═══ SOURCE MATERIAL ═══

(** * The temporal join of meta/collection.go

    A shallow embedding of the [Collection] type of package [meta], of its
    derived quantities ([Less], [Subsource], [Code], [Dip], [Azimuth]) and of
    the method [Collections] of [Set], the join of the metadata registries of a site.

    Conventions of the embedding.
    - [time.Time] values are instants on the integer time line ([Time := Z]);
      [Before] and [After] compare instants, as in Go.
    - Go's [int] is a 64-bit two's complement integer: its values are carried
      by [Z] and the one addition of the source is wrapped ([int_add]).
    - [float64] quantities are carried by the rationals [Q]: the numbers a
      float64 holds, compared and negated as binary64 compares and negates
      numbers.  NaN, the infinities and the rounding of a sum are outside [Q].
      The sampling rates are compared only, and those of the Collections of a
      result are never NaN (each equals a channel's, lines 206 and 365).  The
      sums of [Azimuth] round: its loop is given on binary64 values as well
      ([Binary64.positive]), and no range of its value is concluded from the
      rational sums.
    - Go strings are byte strings ([string]); [<] on strings is the bytewise
      lexicographic order ([String.ltb]).
    - Struct embedding is written as a named field of the embedded type, and
      the promoted fields the source reads are given as accessors. *)

From Stdlib Require Import ZArith QArith List String Ascii Bool Lia.
From Stdlib Require Import Permutation Sorted.
From Stdlib Require PrimFloat.
Import ListNotations.
Local Open Scope Z_scope.

(** ** Base types *)

Definition Time : Type := Z.

Definition Before (t u : Time) : bool := t <? u.
Definition After (t u : Time) : bool := u <? t.

(** Go's [int], 64 bits wide. *)
Definition int_wrap (z : Z) : Z := (z + 2 ^ 63) mod 2 ^ 64 - 2 ^ 63.
Definition int_add (a b : Z) : Z := int_wrap (a + b).
Definition int_range (z : Z) : Prop := - 2 ^ 63 <= z < 2 ^ 63.

Definition float64 : Type := Q.

(** Go's [==] and [<] between two float64 numbers.  (A NaN, equal to nothing
    and below nothing, is not a value of [Q].) *)
Definition float_eq (x y : float64) : bool := Qeq_bool x y.
Definition float_lt (x y : float64) : bool := negb (Qle_bool y x).

(** Go's [math.Mod(x, y)]: the remainder of x/y with the sign of x and a
    magnitude below that of y, that is x - y * trunc(x/y).  The source calls it
    with y = 360 only. *)
Definition Mod (x y : float64) : float64 :=
  (x - y * inject_Z (Z.quot (Qnum (x / y)) (QDen (x / y))))%Q.

(** Go's [strings.ToLower] and [strings.ToUpper].  The source compares their
    results with the ASCII literals "true", "yes", "N" and "E" only, and no
    rune outside ASCII maps to a letter of these literals, so the mapping of
    the ASCII letters decides every comparison. *)
Definition lower_byte (a : ascii) : ascii :=
  let n := N_of_ascii a in
  if ((65 <=? n) && (n <=? 90))%N then ascii_of_N (n + 32) else a.

Definition upper_byte (a : ascii) : ascii :=
  let n := N_of_ascii a in
  if ((97 <=? n) && (n <=? 122))%N then ascii_of_N (n - 32) else a.

Fixpoint ToLower (s : string) : string :=
  match s with
  | EmptyString => EmptyString
  | String a r => String (lower_byte a) (ToLower r)
  end.

Fixpoint ToUpper (s : string) : string :=
  match s with
  | EmptyString => EmptyString
  | String a r => String (upper_byte a) (ToUpper r)
  end.

(** ** The interval model *)

Module Span.

Record t : Type := mk { Start : Time; End : Time }.

Definition zero : t := mk 0 0.

(** An instant lies in a span when it is between its bounds, both included. *)
Definition contains (s : t) (i : Time) : Prop := Start s <= i <= End s.

(** Modelled from the spec: [Span.Overlaps] is declared outside
    collection.go; section 4.1 has it true iff the two spans share at least
    one instant, spans being closed intervals. *)
Definition Overlaps (s other : t) : bool :=
  Z.max (Start s) (Start other) <=? Z.min (End s) (End other).

Definition all_overlap (spans : list t) : bool :=
  forallb (fun a => forallb (fun b => Overlaps a b) spans) spans.

(** The latest start and the earliest end of a span and a list of spans. *)
Definition latest (s : t) (spans : list t) : Time :=
  fold_left Z.max (map Start spans) (Start s).

Definition earliest (s : t) (spans : list t) : Time :=
  fold_left Z.min (map End spans) (End s).

(** Modelled from the spec: [Span.Extent] is declared outside collection.go;
    section 4.1 has it return the intersection of the receiver with all the
    given spans, Start the latest start and End the earliest end, and
    (zero, false) if Start > End for the combined result or any pairwise
    overlap is absent. *)
Definition Extent (s : t) (spans : list t) : t * bool :=
  let start := latest s spans in
  let end_ := earliest s spans in
  if (start <=? end_) && all_overlap (s :: spans)
  then (mk start end_, true)
  else (zero, false).

(** [sp] is the intersection of the spans, and it is not empty. *)
Definition intersection (sp : t) (spans : list t) : Prop :=
  Start sp <= End sp /\
  forall i, contains sp i <-> Forall (fun x => contains x i) spans.

End Span.

(** ** The registry records

    Modelled from the spec: the record types are declared outside
    collection.go; section 3 lists their fields, and the fields below are those
    the source reads. *)

Module Equipment.
Record t : Type := mk { Make : string; Model : string; Serial : string }.
End Equipment.

Module Install.
Record t : Type := mk { Equipment : Equipment.t; Span : Span.t }.
End Install.

Module InstalledSensor.
Record t : Type := mk {
  Equipment : Equipment.t;
  Span : Span.t;
  Azimuth : float64;
  Station : string;
  Location : string
}.
Definition Make (s : t) : string := Equipment.Make (Equipment s).
Definition Model (s : t) : string := Equipment.Model (Equipment s).
Definition Serial (s : t) : string := Equipment.Serial (Equipment s).
End InstalledSensor.

Module InstalledRecorder.
Record t : Type := mk {
  InstalledSensor : InstalledSensor.t;
  DataloggerModel : string
}.
Definition Make (r : t) : string := InstalledSensor.Make (InstalledSensor r).
Definition Station (r : t) : string := InstalledSensor.Station (InstalledSensor r).
Definition Location (r : t) : string := InstalledSensor.Location (InstalledSensor r).
Definition Span (r : t) : Span.t := InstalledSensor.Span (InstalledSensor r).
Definition Start (r : t) : Time := Span.Start (Span r).
Definition End (r : t) : Time := Span.End (Span r).
End InstalledRecorder.

Module DeployedDatalogger.
Record t : Type := mk { Install : Install.t; Place : string; Role : string }.
Definition Make (d : t) : string := Equipment.Make (Install.Equipment (Install d)).
Definition Model (d : t) : string := Equipment.Model (Install.Equipment (Install d)).
Definition Serial (d : t) : string := Equipment.Serial (Install.Equipment (Install d)).
Definition Span (d : t) : Span.t := Install.Span (Install d).
End DeployedDatalogger.

Module Connection.
Record t : Type := mk {
  Station : string;
  Location : string;
  Place : string;
  Role : string;
  Number : Z;
  Span : Span.t
}.
End Connection.

Module Stream.
Record t : Type := mk {
  Station : string;
  Location : string;
  Band : string;
  Source : string;
  Axial : string;
  SamplingRate : float64;
  Span : Span.t
}.
End Stream.

Module Component.
Record t : Type := mk {
  Make : string;
  Model : string;
  Number : Z;
  Subsource : string;
  Dip : float64;
  Azimuth : float64
}.
End Component.

Module Channel.
Record t : Type := mk {
  Make : string;
  Model : string;
  Number : Z;
  SamplingRate : float64
}.
End Channel.

Module Gain.
Record t : Type := mk {
  Station : string;
  Location : string;
  Subsource : string;
  Span : Span.t
}.
End Gain.

Module Calibration.
Record t : Type := mk {
  Make : string;
  Model : string;
  Serial : string;
  Number : Z;
  Span : Span.t
}.
End Calibration.

Module Polarity.
Record t : Type := mk { Primary : bool; Reversed : bool }.
End Polarity.

Module Site.
Record t : Type := mk { Station : string; Location : string }.
End Site.

(** Go's [Set] (a reserved word here): the registries behind the accessors
    [InstalledRecorders()], [Streams()], ... that [Collections] ranges over. *)
Module MetaSet.
Record t : Type := mk {
  InstalledRecorders : list InstalledRecorder.t;
  InstalledSensors : list InstalledSensor.t;
  DeployedDataloggers : list DeployedDatalogger.t;
  Connections : list Connection.t;
  Streams : list Stream.t;
  Components : list Component.t;
  Channels : list Channel.t;
  Gains : list Gain.t;
  Calibrations : list Calibration.t
}.
End MetaSet.

(** ** Collection and its derived quantities *)

Module Collection.

Record t : Type := mk {
  Span : Span.t;
  Stream : Stream.t;
  Channel : Channel.t;
  Component : Component.t;
  InstalledSensor : InstalledSensor.t;
  DeployedDatalogger : DeployedDatalogger.t;
  Gains : list Gain.t;
  SensorCalibrations : list Calibration.t;
  DataloggerCalibrations : list Calibration.t
}.

(** [Less] compares whether one Collection will sort before another. *)
Definition Less (c collection : t) : bool :=
  if String.ltb (InstalledSensor.Station (InstalledSensor c))
                (InstalledSensor.Station (InstalledSensor collection)) then true
  else if String.ltb (InstalledSensor.Station (InstalledSensor collection))
                     (InstalledSensor.Station (InstalledSensor c)) then false
  else if String.ltb (InstalledSensor.Location (InstalledSensor c))
                     (InstalledSensor.Location (InstalledSensor collection)) then true
  else if String.ltb (InstalledSensor.Location (InstalledSensor collection))
                     (InstalledSensor.Location (InstalledSensor c)) then false
  else if Component.Number (Component c) <? Component.Number (Component collection) then true
  else if Component.Number (Component collection) <? Component.Number (Component c) then false
  else if Channel.Number (Channel c) <? Channel.Number (Channel collection) then true
  else if Channel.Number (Channel collection) <? Channel.Number (Channel c) then false
  else if Before (Span.Start (Span c)) (Span.Start (Span collection)) then true
  else if After (Span.Start (Span c)) (Span.Start (Span collection)) then false
  else if float_lt (Stream.SamplingRate (Stream collection))
                   (Stream.SamplingRate (Stream c)) then true
  else false.

(** The switch on [strings.ToLower(c.Stream.Axial)]: cases "true" and "yes". *)
Definition axial (c : t) : bool :=
  String.eqb (ToLower (Stream.Axial (Stream c))) "true"
  || String.eqb (ToLower (Stream.Axial (Stream c))) "yes".

(** [Subsource] returns the Subsource code based on the Stream and Component
    values. *)
Definition Subsource (c : t) : string :=
  if axial c then
    if String.eqb (ToUpper (Component.Subsource (Component c))) "N" then "1"%string
    else if String.eqb (ToUpper (Component.Subsource (Component c))) "E" then "2"%string
    else Component.Subsource (Component c)
  else Component.Subsource (Component c).

(** [Code] returns the Channel code based on the Stream and Component values. *)
Definition Code (c : t) : string :=
  (Stream.Band (Stream c) ++ Stream.Source (Stream c) ++ Subsource c)%string.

═══

--- TASK DETAILS ---
Of all the lines above, count the ones that include the string "earliest" and give the number alone.

--- FINISHED TASK ---
4